**WHAT TO PRODUCE**:
Within the listing below, locate all lines containing the word "revert". Copy each one.
━━━━━━━━━━━━━━━━━━━━
(** [ToLower (TrimSpace _)] is the identity on the prefix of every rule. *)
Lemma RulesFromGroups_prefix groups r :
  r ∈ RulesFromGroups groups ->
  exists g perm, g ∈ groups /\ ParseGroup g = Some (BucketPrefix r, perm) /\
    ToLower (TrimSpace (BucketPrefix r)) = BucketPrefix r.
Proof.
  intros Hr. unfold RulesFromGroups in Hr.
  apply list_elem_of_fmap in Hr as ((p & pm) & -> & Hp). apply elem_of_map_iter in Hp. simpl.
  assert (Hinv : forall gs m, (forall q, is_Some (m !! q) -> exists g perm, g ∈ set_iter groups /\
      ParseGroup g = Some (q, perm)) -> (forall g, g ∈ gs -> g ∈ set_iter groups) ->
    forall q, is_Some (fold_left merge_group gs m !! q) -> exists g perm, g ∈ set_iter groups /\
      ParseGroup g = Some (q, perm)).
  { induction gs as [|g gs IH]; intros m Hm Hgs q Hq; [by apply Hm|]. simpl in Hq.
    eapply IH, Hq; [|set_solver]. clear q Hq. intros q. unfold merge_group.
    destruct (ParseGroup g) as [[p' perm']|] eqn:E; [|apply Hm].
    rewrite lookup_insert_is_Some. intros [<-|[_ ?]]; [|by apply Hm].
    exists g, perm'. rewrite (proj1 (ParseGroup_normal g p' perm' E)). split; [set_solver|done]. }
  destruct (Hinv (set_iter groups) ∅) with (q := p) as (g & perm & Hg & HP);
    [intros q; by rewrite lookup_empty, is_Some_alt | done | by eexists |].
  destruct (ParseGroup_normal g p perm HP) as [Hl Ht].
  exists g, perm. split_and!; [by apply elem_of_set_iter | done | by rewrite Ht].
Qed.

Lemma BucketPerm_groups groups bucket bit :
  bit ∈ perm_bits ->
  has (BucketPerm (RulesFromGroups groups) bucket) bit = true <->
  exists g, g ∈ groups /\ grants g bucket bit.
Proof.
  intros Hbit. unfold BucketPerm. rewrite fold_add_rule, has_0 by done. split.
  - intros [?|(r & Hr & Hb & Hc)]; [done|].
    destruct (RulesFromGroups_prefix groups r Hr) as (_ & _ & _ & _ & Hn). simpl in Hc.
    rewrite Hn in Hc. apply (RulesFromGroups_elem groups r bit Hr) in Hb
      as (g & p & perm & Hg & Hp & -> & Hb).
    exists g. split; [done|]. exists (BucketPrefix r), perm. naive_solver.
  - intros (g & Hg & p & perm & Hp & Hb & Hc). right.
    destruct (RulesFromGroups_has_rule groups g p perm Hg Hp) as (r & Hr & Hrp & Hrb).
    exists r. split_and!; [done | by apply Hrb |].
    destruct (RulesFromGroups_prefix groups r Hr) as (_ & _ & _ & _ & Hn). simpl. rewrite Hn, Hrp.
    destruct (decide (p = AllBucketsPrefix)) as [->|Hne]; [left|right; naive_solver].
    split; [done|]. apply ParseGroup_inv in Hp as [(_ & _ & ->)|(?&?&_&_&_&_&?&_)]; [|done].
    revert Hb. unfold perm_bits in Hbit. rewrite !elem_of_cons, elem_of_nil in Hbit.
    by destruct Hbit as [->|[->|[->|[->|[->|[]]]]]].
Qed.
End Permissions.

(** ** Order independence *)

Section Order.
Context {U : UnicodeCase}.

Lemma merge_group_comm m g1 g2 : merge_group (merge_group m g1) g2 = merge_group (merge_group m g2) g1.
Proof.
  unfold merge_group. destruct (ParseGroup g1) as [[p1 q1]|], (ParseGroup g2) as [[p2 q2]|]; try done.
  apply map_eq. intros i.
  destruct (decide (ToLower p1 = ToLower p2)) as [->|Hne].
  - rewrite !lookup_insert_eq, !insert_insert_eq. simpl.
    destruct (decide (i = ToLower p2)) as [->|]; [rewrite !lookup_insert_eq | by rewrite !lookup_insert_ne].
    by rewrite <- !Z.lor_assoc, (Z.lor_comm q1).
  - rewrite !(lookup_insert_ne m) by done. by rewrite insert_insert_ne.
Qed.

#[global] Instance BucketPerm_Proper : Proper ((≡ₚ) ==> eq ==> eq) BucketPerm.
Proof.
  intros l1 l2 Hl b ? <-. unfold BucketPerm. apply fold_left_perm; [|done].
  intros a x y. unfold add_rule. repeat case_decide; try done;
    rewrite <- !Z.lor_assoc; f_equal; apply Z.lor_comm.
Qed.

Lemma RulesFromGroups_perm (M1 M2 : MapIter) groups :
  RulesFromGroups (MI := M1) groups ≡ₚ RulesFromGroups (MI := M2) groups.
Proof.
  unfold RulesFromGroups.
  rewrite (fold_left_perm merge_group merge_group_comm _ _ (set_iter_perm M1 M2 groups)).
  f_equiv. by rewrite !map_iter_perm.
Qed.
End Order.

(** A mask of permission bits only: without any of them it is zero. *)
Definition bits_only (perm : Perm) : Prop := (forall bit, bit ∈ perm_bits -> has perm bit = false) -> perm = PermNone.

Lemma has_false a bit : has a bit = false <-> Z.land a bit = 0.
Proof. unfold has. by rewrite negb_false_iff, Z.eqb_eq. Qed.

Lemma bits_only_lor a b : bits_only a -> bits_only b -> bits_only (Z.lor a b).
Proof.
  intros Ha Hb H. rewrite Ha, Hb; [done|..]; intros bit Hbit; specialize (H bit Hbit);
    rewrite has_lor in H; by apply orb_false_iff in H as [? ?].
Qed.

Lemma bits_only_fold {A} (f : Perm -> A -> Perm) l acc :
  (forall perm x, x ∈ l -> bits_only perm -> bits_only (f perm x)) -> bits_only acc -> bits_only (fold_left f l acc).
Proof. revert acc. induction l as [|x l IH]; intros acc Hf Ha; [done|]. simpl. apply IH; set_solver. Qed.

Section BitsOnly.
Context {U : UnicodeCase} {MI : MapIter}.

Lemma parse_letters_bits rs out perm : parse_letters rs out = Some perm -> bits_only out -> bits_only perm.
Proof.
  revert out. induction rs as [|ch rs IH]; intros out; cbn [parse_letters]; [by intros [= ->]|].
  destruct (letter_perm ch) as [q|] eqn:Hq; [|done]. intros H Ho. apply (IH _ H), bits_only_lor; [done|].
  intros Hz. exfalso. assert (Hin : q ∈ perm_bits).
  { unfold letter_perm in Hq. unfold perm_bits. repeat case_match; simplify_eq; set_solver. }
  pose proof (letter_perm_pos ch q Hq). by rewrite Hz in H0.
Qed.

Lemma ParseGroup_bits g p perm : ParseGroup g = Some (p, perm) -> bits_only perm.
Proof.
  intros [(_ & _ & ->)|(? & ? & _ & _ & _ & _ & _ & Hl & _)]%ParseGroup_inv.
  - intros H. assert (has PermRead PermRead = false) by (apply H; unfold perm_bits; set_solver). done.
  - by eapply parse_letters_bits; [exact Hl|].
Qed.

Lemma RulesFromGroups_bits groups r : r ∈ RulesFromGroups groups -> bits_only (RulePerm r).
Proof.
  intros Hr. unfold RulesFromGroups in Hr. apply list_elem_of_fmap in Hr as ((p & perm) & -> & Hp%elem_of_map_iter).
  enough (Hinv : forall gs m, map_Forall (fun _ q => bits_only q) m -> map_Forall (fun _ q => bits_only q) (fold_left merge_group gs m))
    by exact (Hinv (set_iter groups) ∅ (map_Forall_empty _) p perm Hp).
  clear. induction gs as [|g gs IH]; intros m Hm; [done|]. simpl. apply IH. unfold merge_group.
  destruct (ParseGroup g) as [[p perm]|] eqn:Hg; [|done]. apply map_Forall_insert_2; [|done].
  apply bits_only_lor; [|by eapply ParseGroup_bits]. destruct (m !! ToLower p) as [q|] eqn:Hq; [|by intros ?].
  exact (Hm _ _ Hq).
Qed.

(** Some right on a bucket is one of the five permissions. *)
Lemma some_permission groups bucket :
  BucketPerm (RulesFromGroups groups) bucket <> PermNone ->
  exists bit, bit ∈ perm_bits /\ has (BucketPerm (RulesFromGroups groups) bucket) bit = true.
Proof.
  intros Hne. assert (Hb : bits_only (BucketPerm (RulesFromGroups groups) bucket)).
  { apply bits_only_fold; [|by intros ?]. intros perm r Hr Hp. apply RulesFromGroups_bits in Hr. unfold add_rule.
    destruct (decide _); [|destruct (decide _); [by apply bits_only_lor | done]]. apply bits_only_lor; [done|].
    intros H. apply has_false. specialize (H PermRead). rewrite has_land_read in H by (unfold perm_bits; set_solver).
    rewrite bool_decide_true, andb_true_r in H by done. apply H. unfold perm_bits. set_solver. }
  destruct (existsb (has (BucketPerm (RulesFromGroups groups) bucket)) perm_bits) eqn:E.
  - apply existsb_exists in E as (bit & Hin%list_elem_of_In & H). eauto.
  - destruct Hne. apply Hb. intros bit Hin%list_elem_of_In. apply not_true_iff_false. intros H.
    apply not_true_iff_false in E. apply E, existsb_exists. eauto.
Qed.
End BitsOnly.

(** ** Theorems *)

Section Theorems.
Context {U : UnicodeCase} {UL : UnicodeCaseLaws U} {MI : MapIter}.

(** C11. The whole authorization path: a user may perform an operation on a
    bucket exactly when one of the user's groups parses to a mask with the
    operation's letter and either names the bucket's namespace or is the
    reserved global group.  This holds for reads, uploads, configuration and
    bucket creation, object deletion and bucket deletion. *)
Theorem permissions_correct (groups : gset gostring) (bucket : gostring) :
  let rules := RulesFromGroups groups in
  let granted bit := exists g, g ∈ groups /\ grants g bucket bit in
  (CanRead rules bucket = true <-> granted PermRead) /\
  (CanWrite rules bucket = true <-> granted PermWrite) /\
  (CanConfigure rules bucket = true <-> granted PermCreateBucket) /\
  (CanCreateBucket rules bucket = true <-> granted PermCreateBucket) /\
  (CanDeleteObject rules bucket = true <-> granted PermDeleteObject) /\
  (CanDeleteBucket rules bucket = true <-> granted PermDeleteBucket).
Proof.
  simpl. unfold CanRead, CanWrite, CanCreateBucket, CanConfigure, CanDeleteObject, CanDeleteBucket.
  split_and!; apply BucketPerm_groups; unfold perm_bits; set_solver.
Qed.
━━━━━━━━━━━━━━━━━━━━
**ANSWER TO THIS EXERCISE**:
    revert Hb. unfold perm_bits in Hbit. rewrite !elem_of_cons, elem_of_nil in Hbit.
Proof. revert acc. induction l as [|x l IH]; intros acc Hf Ha; [done|]. simpl. apply IH; set_solver. Qed.
  revert out. induction rs as [|ch rs IH]; intros out; cbn [parse_letters]; [by intros [= ->]|].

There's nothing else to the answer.